China-U.S. Trade Issues

Wayne M. Morrison
Specialist in Asian Trade and Finance

U.S.-China economic ties have expanded substantially over the past three decades. Total U.S.- China trade rose from $5 billion in 1981 to $503 billion in 2011. China is currently the United States’ second-largest trading partner, its third-largest export market, and its biggest source of imports. Because U.S. imports from China have risen much more rapidly than U.S. exports to China, the U.S. merchandise trade deficit has grown from $10 billion in 1990 to $296 billion in 2011. The rapid pace of economic integration between China and the United States, while benefiting both sides overall, has made the trade relationship increasingly complex. China’s large population and booming economy have made it a large and growing market for U.S. exporters and investors. According to one estimate, China is currently a $200 billion market for U.S. firms. U.S. imports of low-cost goods from China greatly benefit U.S. consumers, and U.S. firms that use China as the final point of assembly for their products, or use Chinese-made inputs for production in the United States, are able to lower costs and become more globally competitive. China’s purchases of U.S. Treasury securities (which total nearly $1.2 trillion) help keep U.S. interest rates relatively low. On the other hand, many analysts argue that growing commercial ties with China have exposed many U.S. firms to greater competition from low-cost Chinese firms, which they contend has negatively affected wages and employment in a number of U.S. industries.

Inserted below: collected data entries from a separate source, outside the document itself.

(** C1, amended.  In every state the scheduler reaches: the queue is closed
    exactly when the loop has taken the cancellation case of its outer select,
    which needs the cancellation; from then on the loop sends and fetches
    nothing and the queue only loses jobs; a worker has exited only after the
    cancellation, and one that holds a job does not exit before it has called
    the update; and when [StartPostScheduler] has returned all five workers
    have exited. *)
Theorem graceful_shutdown {R : Type} `{PostRepository R} (r : R) (tr : list label)
    (s : state R) :
  run tr (init r) = Some s ->
  (closed s = true <-> loop s = LWait \/ loop s = LReturned) /\
  (closed s = true -> cancelled s = true) /\
  (closed s = true ->
   forall tr' s', run tr' s = Some s' ->
     closed s' = true /\ Forall (fun l => ~ produces l) tr' /\
     exists k, jobs s' = drop k (jobs s)) /\
  (forall i, workers s !! i = Some WReturned -> cancelled s = true) /\
  (forall i post l s',
     workers s !! i = Some (WHolding post) -> step l s = Some s' ->
     workers s' !! i = Some (WHolding post) \/ exists e, l = WorkerPublish i e) /\
  (loop s = LReturned ->
   length (workers s) = SchedulerWorkers /\
   forall i w, workers s !! i = Some w -> w = WReturned).
Proof.
  intros Hrun. pose proof (run_init_inv _ _ _ Hrun) as Hinv.
  destruct Hinv as (Hlen & Hws & Hclosed & Hcc & Hret & Hall).
  split; [done|]. split; [done|]. split.
  { intros Hc tr' s'. by apply closed_run. }
  split; [done|]. split.
  { intros i post l s'. apply holding_step. }
  intros Hl. split; [done | by apply Hall].
Qed.

Lemma graceful_shutdown_witness :
  length (workers state_returned) = SchedulerWorkers /\
  forall i w, workers state_returned !! i = Some w -> w = WReturned.
Proof.
  assert (run run_cancel_with_backlog (init repo_draft) = Some state_returned) as Hrun
    by (vm_compute; reflexivity).
  destruct (graceful_shutdown repo_draft run_cancel_with_backlog state_returned Hrun)
    as (_ & _ & _ & _ & _ & Hret).
  apply Hret. reflexivity.
Defined.

(** ** The backlog warning *)

(** C9.  The queue never holds more than 1000 jobs.  A send appends the post
    to the queue and leaves the loop in front of the test of [len(jobs)]; the
    loop leaves that point through the test only; and the test logs the warning
    exactly when the queue then holds more than 500 jobs, going on to the next
    post with the same queue, repository and workers whether it warned or
    not. *)
Theorem backlog_warning {R : Type} `{PostRepository R} (r : R) (tr : list label)
    (s : state R) :
  run tr (init r) = Some s ->
  (length (jobs s) <= SchedulerBufferSize)%nat /\
  (forall s1, step LoopSend s = Some s1 ->
     exists post posts,
       loop s = LPush (post :: posts) /\
       (length (jobs s) < SchedulerBufferSize)%nat /\
       s1 = mkState (repo s) (cancelled s) (ticker_C s) (jobs s ++ [post]) (closed s)
              (workers s) (LCheck posts) (log s)) /\
  (forall posts, loop s = LCheck posts ->
     (forall l s', step l s = Some s' -> loop s' <> loop s -> l = LoopLen) /\
     step LoopLen s
     = Some (mkState (repo s) (cancelled s) (ticker_C s) (jobs s) (closed s) (workers s)
               (next_pc posts)
               (if (SchedulerMaxJobQueueSize <? length (jobs s))%nat
                then Warn_backlog (length (jobs s)) :: log s
                else log s))).
Proof.
  intros Hrun. pose proof (run_init_inv _ _ _ Hrun) as (Hlen & _).
  split; [done|]. split.
  - intros s1 Hstep. simpl in Hstep.
    destruct (loop s) as [|[|post posts]| | | |] eqn:El; try done.
    destruct (length (jobs s) <? SchedulerBufferSize)%nat eqn:Eb; [|done].
    apply Nat.ltb_lt in Eb. injection Hstep as <-. by exists post, posts.
  - intros posts El. split.
    + intros l s' Hstep Hne.
      destruct l as [| | | | |e| | | |i|i e|i]; simpl in Hstep; try done;
        rewrite ?El in Hstep; try done; exfalso; apply Hne;
        repeat case_match; simplify_eq; done.
    + simpl. rewrite El. by destruct (SchedulerMaxJobQueueSize <? length (jobs s))%nat.
Qed.

Lemma backlog_warning_witness :
  step LoopLen state_first_send
  = Some (mkState (InMemoryPostRepo.mk 1 {[ 1 := draft ]}) false false [draft] false
            (replicate 5 WSelect) LSelect [Info_started]).
Proof.
  assert (run run_first_send (init repo_draft) = Some state_first_send) as Hrun
    by (vm_compute; reflexivity).
  destruct (backlog_warning repo_draft run_first_send state_first_send Hrun)
    as (_ & _ & Hlen).
  destruct (Hlen [] eq_refl) as [_ Heq]. exact Heq.
Defined.

End Shutdown.

(** ** A failed update *)

Section FailedUpdate.
Import Scheduler.

(** C7, as stated, fails when the update fails because the post is gone: in
    [run_delete_after_fetch] the update of worker 1 returns [ErrPostNotFound],
    no post is persisted under the id, and the fetch of the next poll is
    empty.  The worker is back at its select. *)
Lemma failed_publish_of_deleted_post :
  (run run_delete_after_fetch (init repo_draft)
     ≫= fun s => Some (log s, stored_at 1 s, workers s !! 0%nat, fetch (env_at 13) (repo s)))
  = Some ([Error_publish 1 1 repository_ErrPostNotFound; Info_started],
          None, Some WSelect, Ok []).
Proof. vm_compute. reflexivity. Qed.

(** C7, amended.  A failed update leaves the store exactly as it was before
    the call, the flag having been set in the worker's copy only.  In the
    in-memory repository the update fails only when the post is no longer
    stored.  In the database a row that is still stored, unpublished and due
    passes the due filter of every later poll, and the fetch of that poll
    returns it when at most 100 rows are due.  Whatever the update returns, the
    worker logs one event and goes back to its select: the job is not put back,
    and the loop and the other workers are as before. *)
Theorem failed_publish (e : env) (w : nat) (job : Post) :
  (forall (r r' : InMemoryPostRepo.t) (err : error),
     publish e w job r = (r', Error_publish w (ID job) err) ->
     r' = r /\ err = repository_ErrPostNotFound /\
     InMemoryPostRepo.posts r !! ID job = None) /\
  (forall (r r' : PostRepo.t) (err : error),
     publish_with PostRepo.Update e w job r = (r', Error_publish w (ID job) err) ->
     r' = r /\
     forall (row : Post) (at_ : Time.t) (e2 : env),
       PostRepo.table r !! ID job = Some row ->
       Published row = false -> PublishAt row = Some at_ -> at_ <= now e2 ->
       fault e2 = None ->
       row ∈ due_rows (now e2) r /\
       ((length (due_rows (now e2) r) <= 100)%nat ->
        exists page, fetch_with PostRepo.GetPosts e2 r = Ok page /\ row ∈ page)) /\
  (forall (R : Type) (HR : PostRepository R) (s s' : state R) (i : nat) (e' : env),
     workers s !! i = Some (WHolding job) ->
     step (WorkerPublish i e') s = Some s' ->
     s' = mkState (publish e' (S i) job (repo s)).1 (cancelled s) (ticker_C s) (jobs s)
            (closed s) (<[i := WSelect]> (workers s)) (loop s)
            ((publish e' (S i) job (repo s)).2 :: log s)).
Proof.
  split; [|split].
  - intros r r' err.
    destruct (InMemoryPostRepo.posts r !! ID job) as [old|] eqn:Hold.
    + by rewrite (publish_stored _ _ _ old).
    + rewrite publish_missing by done. by intros [= <- <-].
  - intros r r' err Hpub.
    assert (r' = r) as ->.
    { destruct (fault e) as [msg|] eqn:He.
      - rewrite (db_publish_fault _ _ _ _ msg) in Hpub by done. by injection Hpub.
      - destruct (PostRepo.table r !! ID job) as [row|] eqn:Hrow.
        + by rewrite (db_publish_stored _ _ _ row) in Hpub.
        + rewrite db_publish_missing in Hpub by done. by injection Hpub. }
    split; [done|]. intros row at_ e2 Hrow Hp Hat Hdue He2.
    assert (PostRepo.applyFilters (due_filter (now e2)) row = true) as Hf.
    { unfold PostRepo.applyFilters. simpl. rewrite Hp, Hat. simpl. by apply Z.leb_le. }
    assert (row ∈ due_rows (now e2) r) as Hin.
    { apply elem_of_filter'. split; [|done]. apply elem_of_rows. eauto. }
    split; [done|]. intros Hle. eexists. split; [by apply db_fetch_Ok|].
    rewrite take_ge.
    + apply elem_of_db_selected. eauto.
    + by rewrite db_selected_Permutation.
  - intros R HR s s' i e' Hi Hstep. simpl in Hstep. rewrite Hi in Hstep.
    destruct (publish e' (S i) job (repo s)) as [r1 ev]. by injection Hstep as <-.
Qed.

Lemma failed_publish_witness :
  InMemoryPostRepo.NewInMemoryPostRepo = InMemoryPostRepo.NewInMemoryPostRepo /\
  repository_ErrPostNotFound = repository_ErrPostNotFound /\
  InMemoryPostRepo.posts InMemoryPostRepo.NewInMemoryPostRepo !! 1 = None.
Proof.
  apply (proj1 (failed_publish (env_at 12) 1 draft)
           InMemoryPostRepo.NewInMemoryPostRepo InMemoryPostRepo.NewInMemoryPostRepo
           repository_ErrPostNotFound).
  reflexivity.
Defined.

End FailedUpdate.

(** ** The jobs in the hands of the scheduler *)

Section Flight.
Import Scheduler.
Context {R : Type} `{PostRepository R}.
Implicit Types (s : state R) (ws : list worker).

Lemma held_split ws (i : nat) (w w' : worker) :
  ws !! i = Some w ->
  held ws = held (take i ws) ++ held [w] ++ held (drop (S i) ws) /\
  held (<[i := w']> ws) = held (take i ws) ++ held [w'] ++ held (drop (S i) ws).
Proof.
  intros Hi. assert (i < length ws)%nat as Hlt by (by eapply lookup_lt_Some). split.
  - rewrite <- (take_drop_middle ws i w Hi) at 1. unfold held.
    rewrite bind_app, bind_cons. simpl. by rewrite app_nil_r.
  - rewrite insert_take_drop by done. unfold held.
    rewrite bind_app, bind_cons. simpl. by rewrite app_nil_r.
Qed.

However, China’s incomplete transition to a free market economy and its use of distortive economic policies have increasingly strained commercial relations with the United States. Major concerns raised by U.S. policymakers and stakeholders include China’s efforts to maintain an undervalued currency, its mixed record on implementing its World Trade Organization (WTO) obligations, its relatively poor record on protecting intellectual property rights (IPR), and its extensive use of industrial policies (such as financial support of state-owned firms, discriminatory government regulations, pressure on foreign-invested firms in China to transfer technology, and export restrictions on raw materials). Many analysts argue that such policies are harmful to U.S. economic interests and have contributed to U.S job losses. For example, one U.S. government study estimated that IPR infringement in China cost U.S. IPR-intensive firms $48 billion in 2009.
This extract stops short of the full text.